[Exercise] Every line from the one with "(** * xv6-labs-2020: buffer" to the one with "each call performs.", including those two, is to be copied exactly; all other lines of the entries below are left out.

[Excerpted data]
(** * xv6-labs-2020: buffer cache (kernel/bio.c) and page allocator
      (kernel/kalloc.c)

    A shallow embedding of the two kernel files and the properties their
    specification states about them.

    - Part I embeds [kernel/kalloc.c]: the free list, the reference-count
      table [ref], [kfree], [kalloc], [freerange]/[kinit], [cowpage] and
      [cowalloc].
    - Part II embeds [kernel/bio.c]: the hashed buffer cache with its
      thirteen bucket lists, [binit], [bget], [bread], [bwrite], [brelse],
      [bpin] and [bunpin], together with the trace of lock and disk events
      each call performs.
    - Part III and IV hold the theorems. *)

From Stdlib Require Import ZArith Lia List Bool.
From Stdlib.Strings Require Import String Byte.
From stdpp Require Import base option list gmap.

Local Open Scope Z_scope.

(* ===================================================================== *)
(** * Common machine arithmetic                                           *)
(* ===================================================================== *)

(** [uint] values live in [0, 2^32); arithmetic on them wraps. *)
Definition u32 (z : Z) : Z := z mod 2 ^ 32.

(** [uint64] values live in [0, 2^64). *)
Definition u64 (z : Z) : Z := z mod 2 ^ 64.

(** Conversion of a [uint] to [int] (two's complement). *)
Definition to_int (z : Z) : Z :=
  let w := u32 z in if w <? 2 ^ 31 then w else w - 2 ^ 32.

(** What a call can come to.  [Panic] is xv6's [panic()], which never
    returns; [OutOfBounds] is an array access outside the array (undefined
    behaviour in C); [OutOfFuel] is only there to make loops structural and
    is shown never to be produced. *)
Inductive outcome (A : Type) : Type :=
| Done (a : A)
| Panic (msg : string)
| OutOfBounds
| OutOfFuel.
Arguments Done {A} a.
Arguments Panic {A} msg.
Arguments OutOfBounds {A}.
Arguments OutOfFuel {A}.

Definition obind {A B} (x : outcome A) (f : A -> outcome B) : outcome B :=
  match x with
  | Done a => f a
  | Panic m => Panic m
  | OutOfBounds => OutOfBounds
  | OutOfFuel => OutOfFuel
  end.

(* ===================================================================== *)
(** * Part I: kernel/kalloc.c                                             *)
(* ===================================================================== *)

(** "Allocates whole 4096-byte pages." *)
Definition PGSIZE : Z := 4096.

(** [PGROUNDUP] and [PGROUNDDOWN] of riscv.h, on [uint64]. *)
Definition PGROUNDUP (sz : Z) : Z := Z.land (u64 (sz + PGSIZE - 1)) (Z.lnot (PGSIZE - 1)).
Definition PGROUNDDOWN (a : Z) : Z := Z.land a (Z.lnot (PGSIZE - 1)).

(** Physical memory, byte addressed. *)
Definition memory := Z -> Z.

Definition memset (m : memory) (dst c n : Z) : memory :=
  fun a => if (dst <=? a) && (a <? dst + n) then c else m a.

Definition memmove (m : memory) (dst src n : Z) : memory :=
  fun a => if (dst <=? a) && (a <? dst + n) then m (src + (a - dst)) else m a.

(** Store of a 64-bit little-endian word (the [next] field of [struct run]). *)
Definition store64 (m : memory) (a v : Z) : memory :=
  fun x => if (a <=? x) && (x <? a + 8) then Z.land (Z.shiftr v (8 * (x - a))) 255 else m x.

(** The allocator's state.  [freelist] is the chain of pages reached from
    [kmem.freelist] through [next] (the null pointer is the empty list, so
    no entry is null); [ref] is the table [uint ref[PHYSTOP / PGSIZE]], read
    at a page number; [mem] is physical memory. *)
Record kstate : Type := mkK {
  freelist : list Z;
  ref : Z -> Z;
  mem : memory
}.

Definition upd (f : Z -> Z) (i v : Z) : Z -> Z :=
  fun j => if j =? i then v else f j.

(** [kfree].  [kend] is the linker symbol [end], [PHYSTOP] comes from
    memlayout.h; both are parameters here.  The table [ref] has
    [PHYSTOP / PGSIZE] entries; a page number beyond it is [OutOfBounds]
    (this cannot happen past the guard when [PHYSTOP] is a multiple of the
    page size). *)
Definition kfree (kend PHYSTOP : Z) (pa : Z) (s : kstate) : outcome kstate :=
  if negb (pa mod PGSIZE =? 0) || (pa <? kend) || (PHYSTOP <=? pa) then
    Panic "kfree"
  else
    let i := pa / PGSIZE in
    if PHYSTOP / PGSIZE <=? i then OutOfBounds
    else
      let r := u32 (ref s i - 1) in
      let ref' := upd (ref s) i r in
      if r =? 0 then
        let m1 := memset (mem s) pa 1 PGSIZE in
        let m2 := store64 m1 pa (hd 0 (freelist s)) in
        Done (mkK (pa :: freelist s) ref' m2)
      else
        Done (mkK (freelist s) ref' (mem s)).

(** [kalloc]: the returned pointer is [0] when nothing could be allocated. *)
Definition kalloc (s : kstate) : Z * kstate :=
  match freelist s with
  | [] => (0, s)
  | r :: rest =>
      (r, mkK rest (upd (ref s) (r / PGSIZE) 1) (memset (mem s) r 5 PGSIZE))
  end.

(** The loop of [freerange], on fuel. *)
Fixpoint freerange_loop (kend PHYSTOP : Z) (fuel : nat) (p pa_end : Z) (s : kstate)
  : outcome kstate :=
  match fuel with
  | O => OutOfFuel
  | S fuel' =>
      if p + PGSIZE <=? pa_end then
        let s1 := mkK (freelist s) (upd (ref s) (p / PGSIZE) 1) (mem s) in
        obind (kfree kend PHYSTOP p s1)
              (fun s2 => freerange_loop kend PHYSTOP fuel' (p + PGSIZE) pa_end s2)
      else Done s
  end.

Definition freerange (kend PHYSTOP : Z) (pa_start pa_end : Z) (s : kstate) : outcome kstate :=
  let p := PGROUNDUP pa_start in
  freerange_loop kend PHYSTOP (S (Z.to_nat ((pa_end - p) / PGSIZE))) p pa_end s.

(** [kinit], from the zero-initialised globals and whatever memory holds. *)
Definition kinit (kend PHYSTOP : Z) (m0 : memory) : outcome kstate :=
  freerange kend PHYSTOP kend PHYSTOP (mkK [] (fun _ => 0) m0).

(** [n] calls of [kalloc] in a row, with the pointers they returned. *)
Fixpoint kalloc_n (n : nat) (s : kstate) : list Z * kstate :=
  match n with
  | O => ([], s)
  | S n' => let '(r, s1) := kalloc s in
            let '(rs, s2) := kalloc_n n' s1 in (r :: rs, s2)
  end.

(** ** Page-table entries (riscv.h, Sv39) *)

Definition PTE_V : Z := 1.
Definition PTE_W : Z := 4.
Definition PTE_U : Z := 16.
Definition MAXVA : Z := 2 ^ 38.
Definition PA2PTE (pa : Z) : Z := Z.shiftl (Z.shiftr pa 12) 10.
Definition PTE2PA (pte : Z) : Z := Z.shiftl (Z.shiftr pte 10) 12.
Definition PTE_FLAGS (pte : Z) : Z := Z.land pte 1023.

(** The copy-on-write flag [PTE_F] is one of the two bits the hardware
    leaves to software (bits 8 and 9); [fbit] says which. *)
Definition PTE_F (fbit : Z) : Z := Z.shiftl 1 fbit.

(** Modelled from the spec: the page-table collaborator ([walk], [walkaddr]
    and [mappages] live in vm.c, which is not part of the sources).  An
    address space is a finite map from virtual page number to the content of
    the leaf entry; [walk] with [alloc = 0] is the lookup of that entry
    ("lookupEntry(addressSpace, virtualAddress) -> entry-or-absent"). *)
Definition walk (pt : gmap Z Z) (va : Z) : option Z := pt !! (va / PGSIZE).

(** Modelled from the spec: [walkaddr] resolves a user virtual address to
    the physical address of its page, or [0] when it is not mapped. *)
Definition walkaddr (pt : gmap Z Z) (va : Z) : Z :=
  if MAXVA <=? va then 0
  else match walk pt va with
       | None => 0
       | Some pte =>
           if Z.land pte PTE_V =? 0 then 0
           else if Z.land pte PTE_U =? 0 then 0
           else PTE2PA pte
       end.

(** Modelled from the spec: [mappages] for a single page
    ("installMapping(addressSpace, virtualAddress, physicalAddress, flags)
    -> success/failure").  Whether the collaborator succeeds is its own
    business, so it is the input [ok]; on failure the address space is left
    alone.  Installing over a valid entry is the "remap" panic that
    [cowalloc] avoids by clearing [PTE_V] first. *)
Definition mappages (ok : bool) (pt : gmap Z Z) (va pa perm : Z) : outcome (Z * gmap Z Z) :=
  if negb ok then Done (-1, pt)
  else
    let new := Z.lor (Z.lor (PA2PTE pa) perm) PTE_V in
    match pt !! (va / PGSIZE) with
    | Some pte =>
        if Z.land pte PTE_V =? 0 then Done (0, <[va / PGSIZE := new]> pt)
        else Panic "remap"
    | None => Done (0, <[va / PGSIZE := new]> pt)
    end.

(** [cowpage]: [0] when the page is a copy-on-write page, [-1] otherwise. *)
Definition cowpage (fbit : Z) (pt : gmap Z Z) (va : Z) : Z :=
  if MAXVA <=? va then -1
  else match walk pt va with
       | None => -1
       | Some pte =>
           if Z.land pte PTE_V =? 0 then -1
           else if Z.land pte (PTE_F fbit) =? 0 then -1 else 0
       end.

==

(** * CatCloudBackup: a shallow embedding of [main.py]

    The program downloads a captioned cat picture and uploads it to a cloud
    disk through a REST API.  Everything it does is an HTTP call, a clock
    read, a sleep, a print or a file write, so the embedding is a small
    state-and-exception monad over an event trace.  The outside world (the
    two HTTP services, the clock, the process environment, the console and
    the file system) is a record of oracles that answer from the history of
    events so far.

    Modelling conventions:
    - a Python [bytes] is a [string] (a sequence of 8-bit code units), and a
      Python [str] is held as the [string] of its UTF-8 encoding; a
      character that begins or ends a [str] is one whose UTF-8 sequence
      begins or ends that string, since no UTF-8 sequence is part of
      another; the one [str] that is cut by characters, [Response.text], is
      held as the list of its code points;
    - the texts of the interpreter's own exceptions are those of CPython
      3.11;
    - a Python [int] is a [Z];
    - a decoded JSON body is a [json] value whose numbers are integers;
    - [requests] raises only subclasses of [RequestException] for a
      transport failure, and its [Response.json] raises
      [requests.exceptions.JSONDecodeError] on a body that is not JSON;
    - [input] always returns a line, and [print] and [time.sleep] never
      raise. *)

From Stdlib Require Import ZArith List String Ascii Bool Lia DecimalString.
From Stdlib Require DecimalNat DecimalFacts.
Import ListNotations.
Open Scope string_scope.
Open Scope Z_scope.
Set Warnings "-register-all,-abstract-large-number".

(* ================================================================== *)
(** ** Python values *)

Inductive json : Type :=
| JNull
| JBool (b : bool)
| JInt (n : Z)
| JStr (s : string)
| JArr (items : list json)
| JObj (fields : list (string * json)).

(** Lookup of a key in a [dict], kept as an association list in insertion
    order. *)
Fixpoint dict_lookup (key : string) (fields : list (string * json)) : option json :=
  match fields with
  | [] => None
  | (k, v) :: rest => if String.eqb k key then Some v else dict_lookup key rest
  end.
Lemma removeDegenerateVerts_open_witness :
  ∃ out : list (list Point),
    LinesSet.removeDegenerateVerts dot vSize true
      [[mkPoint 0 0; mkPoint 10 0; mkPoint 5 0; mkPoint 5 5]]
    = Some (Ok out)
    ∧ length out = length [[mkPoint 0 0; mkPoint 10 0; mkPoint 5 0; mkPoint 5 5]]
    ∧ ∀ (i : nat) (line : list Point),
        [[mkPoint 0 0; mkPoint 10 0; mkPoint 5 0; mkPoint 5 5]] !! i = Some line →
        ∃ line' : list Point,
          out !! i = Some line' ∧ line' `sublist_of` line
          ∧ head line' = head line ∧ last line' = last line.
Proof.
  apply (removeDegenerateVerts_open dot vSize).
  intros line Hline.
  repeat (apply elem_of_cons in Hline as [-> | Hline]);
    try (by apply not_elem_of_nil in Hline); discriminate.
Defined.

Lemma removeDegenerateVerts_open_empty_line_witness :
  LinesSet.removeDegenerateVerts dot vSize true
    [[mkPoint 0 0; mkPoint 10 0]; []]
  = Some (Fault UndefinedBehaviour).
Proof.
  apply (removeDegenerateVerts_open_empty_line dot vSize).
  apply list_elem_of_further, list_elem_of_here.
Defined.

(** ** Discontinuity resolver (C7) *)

...

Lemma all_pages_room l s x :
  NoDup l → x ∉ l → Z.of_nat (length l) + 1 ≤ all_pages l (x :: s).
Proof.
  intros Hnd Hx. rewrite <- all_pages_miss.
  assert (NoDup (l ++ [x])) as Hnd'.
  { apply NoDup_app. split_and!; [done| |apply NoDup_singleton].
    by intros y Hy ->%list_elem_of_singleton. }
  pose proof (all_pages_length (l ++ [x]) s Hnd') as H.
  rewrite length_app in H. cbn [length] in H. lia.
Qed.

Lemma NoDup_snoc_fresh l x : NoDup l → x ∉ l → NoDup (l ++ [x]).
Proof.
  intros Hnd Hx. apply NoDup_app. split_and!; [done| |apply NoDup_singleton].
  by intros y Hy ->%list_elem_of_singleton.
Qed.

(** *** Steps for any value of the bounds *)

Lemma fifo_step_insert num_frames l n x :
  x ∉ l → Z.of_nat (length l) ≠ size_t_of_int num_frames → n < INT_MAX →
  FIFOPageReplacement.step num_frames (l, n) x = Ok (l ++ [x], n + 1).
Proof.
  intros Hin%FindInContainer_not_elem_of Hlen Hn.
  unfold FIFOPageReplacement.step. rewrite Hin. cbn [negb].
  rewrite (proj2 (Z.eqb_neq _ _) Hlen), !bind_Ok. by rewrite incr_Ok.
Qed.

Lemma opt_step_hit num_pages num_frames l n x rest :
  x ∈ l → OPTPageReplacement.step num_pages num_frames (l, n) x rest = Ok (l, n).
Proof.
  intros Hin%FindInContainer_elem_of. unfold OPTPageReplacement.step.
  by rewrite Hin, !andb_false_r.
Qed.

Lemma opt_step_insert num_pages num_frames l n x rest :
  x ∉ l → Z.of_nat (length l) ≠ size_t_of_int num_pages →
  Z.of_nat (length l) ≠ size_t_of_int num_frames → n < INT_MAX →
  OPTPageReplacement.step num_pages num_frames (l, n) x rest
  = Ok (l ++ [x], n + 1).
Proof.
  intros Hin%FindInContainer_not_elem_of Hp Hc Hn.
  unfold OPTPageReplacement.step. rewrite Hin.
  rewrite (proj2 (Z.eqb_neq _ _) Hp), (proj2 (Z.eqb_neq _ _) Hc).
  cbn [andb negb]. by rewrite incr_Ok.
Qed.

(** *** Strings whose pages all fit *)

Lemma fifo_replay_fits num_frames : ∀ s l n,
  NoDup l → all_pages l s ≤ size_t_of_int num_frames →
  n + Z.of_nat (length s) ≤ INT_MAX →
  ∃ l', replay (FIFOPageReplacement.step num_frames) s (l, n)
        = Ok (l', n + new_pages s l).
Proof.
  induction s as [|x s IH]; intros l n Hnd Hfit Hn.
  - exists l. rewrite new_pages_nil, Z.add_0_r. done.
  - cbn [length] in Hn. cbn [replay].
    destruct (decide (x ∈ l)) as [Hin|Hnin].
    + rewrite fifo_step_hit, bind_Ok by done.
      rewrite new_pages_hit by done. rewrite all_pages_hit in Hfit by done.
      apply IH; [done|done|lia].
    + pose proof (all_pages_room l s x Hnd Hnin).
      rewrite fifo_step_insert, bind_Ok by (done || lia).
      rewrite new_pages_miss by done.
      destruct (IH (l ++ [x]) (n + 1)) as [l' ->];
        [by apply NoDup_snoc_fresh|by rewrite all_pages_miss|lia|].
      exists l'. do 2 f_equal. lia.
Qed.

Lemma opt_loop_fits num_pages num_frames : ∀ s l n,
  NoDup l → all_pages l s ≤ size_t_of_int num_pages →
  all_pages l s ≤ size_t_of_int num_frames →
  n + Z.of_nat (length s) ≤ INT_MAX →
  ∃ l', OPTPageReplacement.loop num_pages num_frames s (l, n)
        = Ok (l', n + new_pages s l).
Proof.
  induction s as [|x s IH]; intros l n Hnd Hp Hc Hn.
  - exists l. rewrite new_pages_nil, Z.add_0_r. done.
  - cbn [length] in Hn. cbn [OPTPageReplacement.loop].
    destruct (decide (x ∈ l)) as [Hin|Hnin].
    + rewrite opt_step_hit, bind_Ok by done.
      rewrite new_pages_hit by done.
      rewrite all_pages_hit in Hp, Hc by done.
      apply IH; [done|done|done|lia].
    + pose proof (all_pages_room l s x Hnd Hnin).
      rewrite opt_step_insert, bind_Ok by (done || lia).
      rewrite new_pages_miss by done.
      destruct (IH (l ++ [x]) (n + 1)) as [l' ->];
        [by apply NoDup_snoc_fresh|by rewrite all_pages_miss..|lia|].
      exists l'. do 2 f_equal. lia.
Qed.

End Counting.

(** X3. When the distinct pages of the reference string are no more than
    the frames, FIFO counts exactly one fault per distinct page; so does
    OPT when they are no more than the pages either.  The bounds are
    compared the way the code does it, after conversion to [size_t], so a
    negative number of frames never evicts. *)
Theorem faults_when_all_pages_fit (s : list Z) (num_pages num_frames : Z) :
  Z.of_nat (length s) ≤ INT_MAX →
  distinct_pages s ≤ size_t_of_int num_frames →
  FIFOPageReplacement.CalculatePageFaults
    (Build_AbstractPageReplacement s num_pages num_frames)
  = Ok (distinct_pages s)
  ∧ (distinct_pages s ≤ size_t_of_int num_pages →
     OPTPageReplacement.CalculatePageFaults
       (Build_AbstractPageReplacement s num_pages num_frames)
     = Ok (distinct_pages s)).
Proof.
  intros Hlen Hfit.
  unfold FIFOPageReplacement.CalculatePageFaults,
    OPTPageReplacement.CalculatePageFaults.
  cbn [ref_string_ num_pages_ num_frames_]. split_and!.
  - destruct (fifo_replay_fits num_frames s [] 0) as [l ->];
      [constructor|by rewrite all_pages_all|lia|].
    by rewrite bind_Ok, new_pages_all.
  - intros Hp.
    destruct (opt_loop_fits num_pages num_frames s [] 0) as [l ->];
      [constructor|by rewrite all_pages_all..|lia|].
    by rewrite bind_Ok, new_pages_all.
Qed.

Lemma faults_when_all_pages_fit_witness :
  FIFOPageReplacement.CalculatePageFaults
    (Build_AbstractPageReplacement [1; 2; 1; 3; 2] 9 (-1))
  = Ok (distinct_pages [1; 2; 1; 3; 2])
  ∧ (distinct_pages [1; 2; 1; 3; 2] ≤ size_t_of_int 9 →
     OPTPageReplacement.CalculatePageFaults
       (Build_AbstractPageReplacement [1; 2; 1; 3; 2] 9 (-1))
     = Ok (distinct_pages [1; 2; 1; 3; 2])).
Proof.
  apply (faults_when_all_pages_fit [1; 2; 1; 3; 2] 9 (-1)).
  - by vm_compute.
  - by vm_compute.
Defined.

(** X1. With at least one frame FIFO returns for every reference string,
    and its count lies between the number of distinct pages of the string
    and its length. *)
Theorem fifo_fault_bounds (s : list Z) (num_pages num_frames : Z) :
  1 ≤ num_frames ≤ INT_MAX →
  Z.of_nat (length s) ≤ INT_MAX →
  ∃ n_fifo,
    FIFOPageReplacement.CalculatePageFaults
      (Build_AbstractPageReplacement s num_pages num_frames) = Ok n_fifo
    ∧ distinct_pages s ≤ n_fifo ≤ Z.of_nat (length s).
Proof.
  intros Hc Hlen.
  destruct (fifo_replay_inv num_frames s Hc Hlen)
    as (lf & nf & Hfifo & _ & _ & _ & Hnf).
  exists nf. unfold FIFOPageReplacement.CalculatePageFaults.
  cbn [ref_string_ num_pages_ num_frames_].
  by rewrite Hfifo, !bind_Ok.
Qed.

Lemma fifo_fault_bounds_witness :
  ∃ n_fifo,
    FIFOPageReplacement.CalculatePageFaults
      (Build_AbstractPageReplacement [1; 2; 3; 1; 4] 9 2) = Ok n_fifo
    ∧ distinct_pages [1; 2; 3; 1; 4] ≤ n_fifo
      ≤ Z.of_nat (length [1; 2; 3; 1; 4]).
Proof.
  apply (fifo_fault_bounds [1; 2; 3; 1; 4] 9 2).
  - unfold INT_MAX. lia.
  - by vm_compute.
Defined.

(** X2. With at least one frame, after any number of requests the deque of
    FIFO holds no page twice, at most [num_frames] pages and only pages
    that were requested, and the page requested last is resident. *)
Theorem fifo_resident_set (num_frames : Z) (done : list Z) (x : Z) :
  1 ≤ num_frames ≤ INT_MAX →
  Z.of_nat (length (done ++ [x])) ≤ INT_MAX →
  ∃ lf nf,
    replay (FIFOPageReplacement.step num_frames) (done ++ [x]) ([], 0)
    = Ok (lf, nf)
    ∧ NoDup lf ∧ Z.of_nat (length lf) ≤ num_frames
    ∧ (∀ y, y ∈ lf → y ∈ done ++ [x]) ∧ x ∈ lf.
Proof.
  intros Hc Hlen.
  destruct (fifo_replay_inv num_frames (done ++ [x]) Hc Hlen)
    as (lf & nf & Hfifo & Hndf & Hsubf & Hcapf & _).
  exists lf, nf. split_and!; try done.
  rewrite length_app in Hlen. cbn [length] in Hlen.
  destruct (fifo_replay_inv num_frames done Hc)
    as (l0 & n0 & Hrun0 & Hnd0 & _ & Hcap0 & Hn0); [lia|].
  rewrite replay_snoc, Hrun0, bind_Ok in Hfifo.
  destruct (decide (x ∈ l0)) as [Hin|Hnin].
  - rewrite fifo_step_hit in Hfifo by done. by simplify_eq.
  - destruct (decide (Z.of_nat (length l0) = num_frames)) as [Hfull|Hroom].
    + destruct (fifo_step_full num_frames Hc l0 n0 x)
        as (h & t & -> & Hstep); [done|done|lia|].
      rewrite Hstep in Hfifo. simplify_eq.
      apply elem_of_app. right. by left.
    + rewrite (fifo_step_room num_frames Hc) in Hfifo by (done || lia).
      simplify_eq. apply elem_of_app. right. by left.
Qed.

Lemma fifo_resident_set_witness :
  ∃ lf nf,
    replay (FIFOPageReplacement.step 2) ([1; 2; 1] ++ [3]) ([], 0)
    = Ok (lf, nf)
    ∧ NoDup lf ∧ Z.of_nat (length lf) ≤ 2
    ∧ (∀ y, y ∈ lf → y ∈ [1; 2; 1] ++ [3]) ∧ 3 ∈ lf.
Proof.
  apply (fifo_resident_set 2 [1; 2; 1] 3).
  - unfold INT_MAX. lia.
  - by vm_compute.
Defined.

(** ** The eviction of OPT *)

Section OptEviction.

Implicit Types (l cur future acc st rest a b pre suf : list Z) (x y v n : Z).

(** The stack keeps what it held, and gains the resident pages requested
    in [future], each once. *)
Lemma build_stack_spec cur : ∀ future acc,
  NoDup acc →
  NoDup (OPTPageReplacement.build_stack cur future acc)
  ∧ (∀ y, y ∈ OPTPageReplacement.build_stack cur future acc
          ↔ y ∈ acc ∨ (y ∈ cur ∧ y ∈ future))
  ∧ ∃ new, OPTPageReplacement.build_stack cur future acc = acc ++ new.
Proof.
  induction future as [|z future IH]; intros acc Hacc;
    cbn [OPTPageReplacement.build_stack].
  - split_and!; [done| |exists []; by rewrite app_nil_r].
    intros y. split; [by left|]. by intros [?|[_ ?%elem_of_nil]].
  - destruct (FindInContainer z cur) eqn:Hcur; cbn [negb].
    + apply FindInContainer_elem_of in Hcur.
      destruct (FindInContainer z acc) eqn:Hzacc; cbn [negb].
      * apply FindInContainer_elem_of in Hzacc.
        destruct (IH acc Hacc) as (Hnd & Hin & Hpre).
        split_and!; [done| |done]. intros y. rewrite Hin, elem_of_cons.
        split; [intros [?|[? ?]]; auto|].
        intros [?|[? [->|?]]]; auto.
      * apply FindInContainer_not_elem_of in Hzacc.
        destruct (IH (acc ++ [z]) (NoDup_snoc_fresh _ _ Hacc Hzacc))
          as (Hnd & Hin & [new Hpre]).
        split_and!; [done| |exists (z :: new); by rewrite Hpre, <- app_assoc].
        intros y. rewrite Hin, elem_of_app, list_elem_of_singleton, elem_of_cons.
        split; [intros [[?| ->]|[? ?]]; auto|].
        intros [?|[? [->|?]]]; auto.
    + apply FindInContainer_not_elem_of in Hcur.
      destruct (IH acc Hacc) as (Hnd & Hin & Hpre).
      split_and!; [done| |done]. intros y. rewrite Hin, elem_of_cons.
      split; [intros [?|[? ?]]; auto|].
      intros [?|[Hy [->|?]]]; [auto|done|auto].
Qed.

[Answer space]
(** * xv6-labs-2020: buffer cache (kernel/bio.c) and page allocator
      (kernel/kalloc.c)

    A shallow embedding of the two kernel files and the properties their
    specification states about them.

    - Part I embeds [kernel/kalloc.c]: the free list, the reference-count
      table [ref], [kfree], [kalloc], [freerange]/[kinit], [cowpage] and
      [cowalloc].
    - Part II embeds [kernel/bio.c]: the hashed buffer cache with its
      thirteen bucket lists, [binit], [bget], [bread], [bwrite], [brelse],
      [bpin] and [bunpin], together with the trace of lock and disk events
      each call performs.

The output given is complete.